Customer experience and digital transformation - a diginomica review
- Summary:
- Here's my rundown of the best of the enterprise customer experience on diginomica in 2013.
So in the spirit of 'best of 2013,' combined with a few unsung gems, here's my rundown of the best of the customer experience on diginomica.
Customer profiles - highlights
Customers have an illuminating way of putting tech hype through the meat grinder of what actually works for their industry. Here's some of my favorite customer profiles from the site this year:
- Rentokil Initial: Lessons from a cloud ‘veteran’ - Kenny MacIver takes an in-depth look at Rentokil's 'bold leap' into a 25,000 person Google Apps deployment to a highly dispersed workforce. This story of a move from 'tech laggard' to cloud leader is backed up by the decision to plunge in, rather than tiptoe. For another digital transformation story, check out Kenny's Changing channels at the UK’s DWP.

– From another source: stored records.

(** A step about a packet without a place is recorded. *)
Lemma record_carried G (w w' : world) u k p :
  inv G w → record_step k w = Some (u, w') → not_event k →
  step_packet (mkStep (w_now w) k) = Some p → G !! p = None → seen (w_rng w) p →
  lawful_s (wlog w) (mkStep (w_now w) k) →
  inv G w' ∧ carried p G w G w' ∧ w_rng w' = w_rng w ∧ w_nodes w' = w_nodes w ∧
  w_links w' = w_links w ∧
  w_inbound w' = w_inbound w ∧ w_handled w' = w_handled w ∧ w_next w' = w_next w ∧
  wlog w' = mkStep (w_now w) k :: wlog w.
Proof.
  intros Hi Hm Hev Hp Hg Hs Hlaw. pose proof (record_steady k Hev _ _ _ Hm) as Hst.
  injection Hm as _ <-. unfold record. simpl. rewrite rev_app_distr. split_and!; try done.
  - by apply (inv_record topo v0 seen G w k p).
  - split; [done|done|]. intros i Hne Hi'. split; [done|]. simpl. rewrite rev_app_distr.
    cbn [rev app custody_at]. unfold custody_step. rewrite decide_False; congruence.
Qed.

(** What is [live] at the end of a task was so throughout. *)
Lemma later_live {A} (m : NM world A) (w w' : world) a :
  steps_in (rng_later (H := H) (ids_later seen live)) m → m w = Some (a, w') → live (w_rng w') → live (w_rng w).
Proof. intros Hm Hw. apply (Hm _ _ _ Hw). Qed.

Lemma f64_later r x r' : rng_f64 r = (x, r') → ids_later seen live r r'.
Proof using Hids. apply ids_f64. Qed.
Lemma u128_later r i r' : rng_u128 r = (i, r') → ids_later seen live r r'.
Proof using Hids. apply ids_u128. Qed.

Lemma reach_live start (w w' : world) :
  Reach rng_f64 rng_u128 timer_elapsed topo start w w' → live (w_rng w') → live (w_rng w).
Proof using Hids.
  intros Hr. by apply (reach_later _ _ _ _ (ids_later seen live) f64_later u128_later _ _ _ Hr).
Qed.

Lemma packet_id_fresh G (w w' : world) i :
  inv G w → new_packet_id rng_u128 w = Some (i, w') → live (w_rng w') →
  inv G w' ∧ w' = set_w_rng (w_rng w') w ∧ G !! i = None ∧ ¬ seen (w_rng w) i ∧
  custody_at (wlog w) i = Nowhere ∧ seen (w_rng w') i ∧ ∀ p, carried p G w G w'.
Proof using Hids.
  unfold new_packet_id. destruct (rng_u128 (w_rng w)) as [y r] eqn:E. intros Hi [= <- <-] Hlive.
  destruct (ids_drawn _ _ _ E) as (Hsx & Hno). specialize (Hno Hlive).
  destruct (ids_u128 _ _ _ E) as [Hmono _]. simpl. set (x := wrap128 y) in *. split_and!; try done.
  - by apply (inv_view topo v0 seen G w).
  - destruct (G !! x) eqn:Ex; [|done]. exfalso. apply Hno, (iv_seen _ _ _ _ _ Hi). right. by eexists.
  - destruct (custody_at (wlog w) x) eqn:Ec; [done|exfalso..];
      apply Hno, (iv_seen _ _ _ _ _ Hi); left; by rewrite Ec.
  - intros p. apply steady_carried; [by apply steady_same|done|done].
Qed.

Lemma draw_carried G (w w' : world) x :
  inv G w → draw_f64 rng_f64 w = Some (x, w') →
  inv G w' ∧ w' = set_w_rng (w_rng w') w ∧ ∀ p, carried p G w G w'.
Proof using Hids.
  unfold draw_f64. destruct (rng_f64 (w_rng w)) as [y r] eqn:E. intros Hi [= <- <-].
  destruct (ids_f64 _ _ _ E) as [Hmono _]. simpl. split_and!; try done.
  - by apply (inv_view topo v0 seen G w).
  - intros p. apply steady_carried; [by apply steady_same|done|done].
Qed.

(** ** A packet enters a node *)
Lemma enqueue_carried G w u w' n b :
  inv G w → G !! d_id (b_data b) = None → queued_item topo (wlog w) n b →
  seen (w_rng w) (d_id (b_data b)) → enqueue n b w = Some (u, w') →
  ∃ G', inv G' w' ∧ carried (d_id (b_data b)) G w G' w'.
Proof.
  intros Hi Hg Hst Hs Hm. unfold enqueue in Hm.
  apply nm_bind_inv in Hm as (nd & w1 & Hn & Hm). unfold get_node in Hn. nm_inv_step Hn.
  apply nm_bind_inv in Hm as ([ok nd'] & w1 & He & Hm). nm_inv_step He.
  unfold enqueue_outbound in He. destruct (reserve _ _) as [okr avail].
  destruct okr; [destruct (n_outbound_open nd); [|done]|]; injection He as <- <-.
  - injection Hm as _ <-. exists (<[d_id (b_data b) := Queued n]> G). split.
    + apply (inv_put_node _ _ _ _ _ _ nd); try done; [|by apply inv_insert].
      intros _. simpl. eapply lane_perm; [apply Permutation_cons_append|].
      by apply (lane_push (λ b, d_id (b_data b))); [apply (iv_queued _ _ _ _ _ Hi)|..].
    + eapply carried_trans; [apply carried_place|].
      apply steady_carried; [|done|done]. by apply (put_node_steady n nd (set_n_outbound (n_outbound nd ++ [b]) (set_n_available avail nd)) w _ ()).
  - exists G. destruct (stored_node _ _ _ _ _ _ Hi Hn Hst) as [Hd Hc].
    eapply record_carried in Hm as (? & ? & _); [by split|done|done|done|done|done|].
    split; [done|]. by eexists.
Qed.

- Blazing a digital path in professional services - Phil Wainewright did several posts on digital transformation in the professional services industry, including this piece on hhpberlin. Phil's lead quote frames his pieces nicely: 'Today’s mobile, collaborative computing platforms and a highly educated, self-directed workforce allow a radical rethinking of traditional enterprise structures.' You can follow those themes through on Phil's other profiles, including Servcorp’s multi-layer business infrastructure and Reed gets ready for the mobile office
- Drinking Starbucks digital brew - Stuart Lauchlan frequently hit on digital transformation in retail, including his popular pieces on Starbucks, which gets additional scrutiny as his personal office on the go. Also check out his Starbucks follow-on, Starbucks brews up faster digital customer experiences, which dishes on the much-anticipated Google Wi-Fi rollout. Stuart also wrote on Nestle's digital journey, and his pieces on the UK's cloud transitions are keepers. It wasn't all happy news on the digital front; Stuart also ripped into how Banks' digital strategies are failing customers.

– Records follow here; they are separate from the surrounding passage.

(* ===== verification/NetworkExample.v ===== *)
(** * An example network

    Two hosts connected by a link in each direction, and scripted executions
    of it, on which the theorems about the network are instantiated.  The
    random numbers are all 0 and so are the ratios, so nothing is lost, duplicated
    or delayed at random, and packet ids are counted up. *)

From Stdlib Require Import Init.Byte.
From S2P Require Import Prelude Float Ip Spec Event Transmit SimStep Replayed Verifier History.
From S2P Require Import Heap InboundQueue Node Link Network NetworkInit NetworkInv NetworkRng.

Definition host_A : Ipv4Cidr := mkCidr 167772161 24.
Definition host_B : Ipv4Cidr := mkCidr 167772162 24.

Definition net_spec : NetworkSpec :=
  let zero := f64_of_Z 0 in
  mkSpec
    [mkNodeSpec "A" 3000 Host [mkInterface [host_A] []] zero zero;
     mkNodeSpec "B" 3000 Host [mkInterface [host_B] []] zero zero]
    [mkLinkSpec "ab" (as_ip_addr host_A) (as_ip_addr host_B) (from_millis 5) 12000000 zero 0 zero;
     mkLinkSpec "ba" (as_ip_addr host_B) (as_ip_addr host_A) (from_millis 5) 12000000 zero 0 zero].

(** [A]'s buffer is cleared after 2 ms and the link [ab] goes down after 3 ms. *)
Definition net_events : NetworkEvents :=
  NetworkEvents_new
    [mkEvent (from_millis 3) (LinkEvent (link_status_only "ab" LinkDown));
     mkEvent (from_millis 2) (NodeEvent (mkNodeEvent "A" None true))]
    (nodes net_spec) (links net_spec).

Definition seq_f64 (r : Z) : f64 * Z := (f64_of_Z 0, r).
Definition seq_u128 (r : Z) : Z * Z := (r, r + 1).

(** The generator records what it draws. *)
Definition net_rng : Type := Z * list Z.
Definition net_seed (seed : Z) : net_rng := (seed, []).
Definition net_f64 : net_rng → f64 * net_rng := recorded_f64 seq_f64.
Definition net_u128 : net_rng → Z * net_rng := recorded_u128 seq_u128.
Definition net_timer (deadline now : Z) : bool := deadline <=? now.

#[export] Existing Instance inbound_heap.
Abbreviation net_heap := (list PrioritizedInTransitData).

Definition no_world : World net_heap net_rng :=
  mkWorld 0 ∅ ∅ ∅ ∅ ∅ ∅ ∅ ∅ 0 [] (net_seed 0) 0 [].
Definition net_start : Topology * World net_heap net_rng :=
  match initialize 0 net_spec net_events (net_seed 0) 0 false with
  | Ok x => x
  | _ => (mkTopology ∅ ∅ ∅ ∅ ∅, no_world)
  end.
Definition net_topo : Topology := fst net_start.
Definition net_world : World net_heap net_rng := snd net_start.

Lemma net_initialize :
  initialize 0 net_spec net_events (net_seed 0) 0 false = Ok (net_topo, net_world).
Proof. vm_compute. reflexivity. Qed.

(** A packet of 1500 bytes for [B]. *)
Definition net_packet : OwnedTransmit :=
  mkTransmit (mkSocketAddr (as_ip_addr host_B) HOST_PORT) None (replicate 1472 Byte.x00) None.

Abbreviation net_exec := (exec_all net_f64 net_u128 net_timer net_topo 0).
Definition ms (n : N) : Action := Wait (n * 1000000).
Definition net_run (l : list Action) : World net_heap net_rng := default no_world (net_exec l net_world).

Definition deliver_script : list Action :=
  [TrySend 0%nat net_packet; RunBuffer 0%nat; RunLink 0%nat; RunForwarder 0%nat; ms 6;
   RunForwarder 0%nat; PollRecv 1%nat 1 [2000]].

Lemma net_deliver : net_exec deliver_script net_world = Some (net_run deliver_script).
Proof. vm_compute. reflexivity. Qed.

Lemma net_reach l w :
  net_exec l net_world = Some w → Reach net_f64 net_u128 net_timer net_topo 0 net_world w.
Proof. apply exec_all_reach. Qed.

Lemma net_delivered :
  Reach net_f64 net_u128 net_timer net_topo 0 net_world (net_run deliver_script).
Proof. apply (net_reach deliver_script), net_deliver. Qed.

(** The packet waits for the task of link [ab], which sends it. *)
Definition hand_script : list Action := [TrySend 0%nat net_packet; RunBuffer 0%nat].
Definition handed_world : World net_heap net_rng := net_run hand_script.
Definition handed_packet : OutgoingPacket :=
  match w_links handed_world !! 0%nat with
  | Some lk => hd (mkOutgoing 0 0%nat (mkData 0 false (mkSocketAddr (V4 0) 0) EmptyString net_packet 0)
                     (mkAnomalies false 0) [] 0%nat) (l_outgoing lk)
  | None => mkOutgoing 0 0%nat (mkData 0 false (mkSocketAddr (V4 0) 0) EmptyString net_packet 0)
              (mkAnomalies false 0) [] 0%nat
  end.

Lemma net_handed : Reach net_f64 net_u128 net_timer net_topo 0 net_world handed_world.
Proof. apply (net_reach hand_script). vm_compute. reflexivity. Qed.

(** The buffer of [A] is cleared while the packet waits for the link's task. *)
Definition clear_script : list Action :=
  [TrySend 0%nat net_packet; RunBuffer 0%nat; ms 2; RunEvents; RunLink 0%nat].

Lemma net_clear : net_exec clear_script net_world = Some (net_run clear_script).
Proof. vm_compute. reflexivity. Qed.

(** ** Variations of the network *)
Definition start_network (spec : NetworkSpec) (events : NetworkEvents)
    : Topology * World net_heap net_rng :=
  match initialize 0 spec events (net_seed 0) 0 false with
  | Ok x => x
  | _ => (mkTopology ∅ ∅ ∅ ∅ ∅, no_world)
  end.
Definition run_network (net : Topology * World net_heap net_rng) (l : list Action)
    : option (World net_heap net_rng) :=
  exec_all net_f64 net_u128 net_timer (fst net) 0 l (snd net).

(** Without a link from [A] to [B]. *)
Definition one_way_spec : NetworkSpec := mkSpec (nodes net_spec) (drop 1 (links net_spec)).
Definition one_way_net := start_network one_way_spec (NetworkEvents_new [] (nodes one_way_spec) []).

(** With two addresses of [A], and a link from each of them; the preferred link
    [ab] is down until 10 ms and the other one, [cb], goes down at 3 ms. *)
Definition host_A' : Ipv4Cidr := mkCidr 167772163 24.
Definition two_links_spec : NetworkSpec :=
  let zero := f64_of_Z 0 in
  mkSpec
    [mkNodeSpec "A" 3000 Host [mkInterface [host_A; host_A'] []] zero zero;
     mkNodeSpec "B" 3000 Host [mkInterface [host_B] []] zero zero]
    [mkLinkSpec "ab" (as_ip_addr host_A) (as_ip_addr host_B) (from_millis 5) 12000000 zero 0 zero;
     mkLinkSpec "cb" (as_ip_addr host_A') (as_ip_addr host_B) (from_millis 5) 12000000 zero 0 zero].
Definition two_links_net := start_network two_links_spec
  (NetworkEvents_new
    [mkEvent (from_millis 3) (LinkEvent (link_status_only "cb" LinkDown));
     mkEvent (from_millis 10) (LinkEvent (link_status_only "ab" LinkUp))]
    (nodes two_links_spec) (links two_links_spec)).

(** With a bandwidth of 12 kbps: a packet takes a second. *)
Definition slow_spec : NetworkSpec :=
  mkSpec (nodes net_spec)
    [mkLinkSpec "ab" (as_ip_addr host_A) (as_ip_addr host_B) (from_millis 5) 12000
       (f64_of_Z 0) 0 (f64_of_Z 0)].
Definition slow_net := start_network slow_spec (NetworkEvents_new [] (nodes slow_spec) []).

(** Two packets are sent as fast as the link allows. *)
Definition slow_script : list Action :=
  [TrySend 0%nat net_packet; TrySend 0%nat net_packet; RunBuffer 0%nat; RunBuffer 0%nat;
   RunLink 0%nat; RunLink 0%nat; ms 1000; RunLink 0%nat].

(** With host [A] going down at 3 ms. *)
Definition down_net := start_network net_spec
  (NetworkEvents_new
    [mkEvent (from_millis 3) (NodeEvent (mkNodeEvent "A" (Some NodeDown) false))]
    (nodes net_spec) (links net_spec)).

(** A packet is handed to the link when [A] goes down. *)
Definition down_script : list Action :=
  [ms 3; TrySend 0%nat net_packet; RunBuffer 0%nat; RunEvents; RunLink 0%nat].

(** The packet is sent, and the link goes down, at 3 ms. *)
Definition same_instant_script : list Action :=
  [ms 3; TrySend 0%nat net_packet; RunBuffer 0%nat; RunLink 0%nat; RunForwarder 0%nat; RunEvents;
   RunEvents; ms 6; RunForwarder 0%nat].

- Banking for the unbanked with Standard Bank South Africa - Den and I are partial to video when it comes to telling customer stories. His trip to South Africa brought back some fascinating stories, including how Standard Bank's created a partnership with local community store keepers and mom and pop shops to create a network of some 7,000 ‘access points' - in a country where the lack of banking infrastructure is spurring innovation by necessity. For more: check out his companion post Understanding Africa. Den's YouTube channel also has plenty of customer stories from his travels.
Rethinking the digital customer
The team also issued pieces that frame the customer experience during a time when digital disruptions offer opportunities and perils in equal servings. Here's a few of my faves:
- Den on why Building the digital enterprise can’t be a rehash. His lead-in: 'I’ve been scratching my head the last few weeks wondering why, when we’re awash with technology, when it’s never been easier to connect and interconnect, that we see so many examples of failure to build upon what technology offers in a coherent, sustainable manner?'
- Stuart bravely takes on the 'omnichannel' buzzword in search of actual meaning in: why Omnichannel strategies need the customer at the centre. Stuart: 'At the end of the day, omnichannel will only really work if we all get back to the basics of CRM – and that means thinking about how we interact with our customers. And how those customers want us to interact with them.'
- Phil takes the notion of 'two-tier ERP', breaks it down and stands it up again in Two-tier: systems of record and engagement. In a statement that packs a wallop heading into 2014, Phil comments: 'The two-tier model helps us understand how the role of traditional client-server ERP systems will shrivel as the burden of running operations increasingly shifts to more modern systems of engagement.'
- Last but certainly not least, if you missed Paul Greenberg's five part diginomica exclusive, Social CRM Rethought, then refill your holiday coffee mug and get down to it. In addition to laying out 40 points of 21st Century CRM, Greenberg doesn't leave us hanging in part 5 - he gives us his updated definition of CRM.
The wrap
I did a few pieces of my own on these themes. including my recent Q/A on BI disruptions with Derek Loranca, and Keller Williams on their move to the Google cloud. If you're interested in how to document project results in a winning format, check out my take on The forgotten art of the customer case study.
You can expect much more of the same from the diginomica team in 2014, but with new twists. One we're excited about: Jessica Twentyman will be joining our team as a contributing editor; customer profiles and analysis will be a key part of her editorial purview. So I can say without exaggeration: watch this space.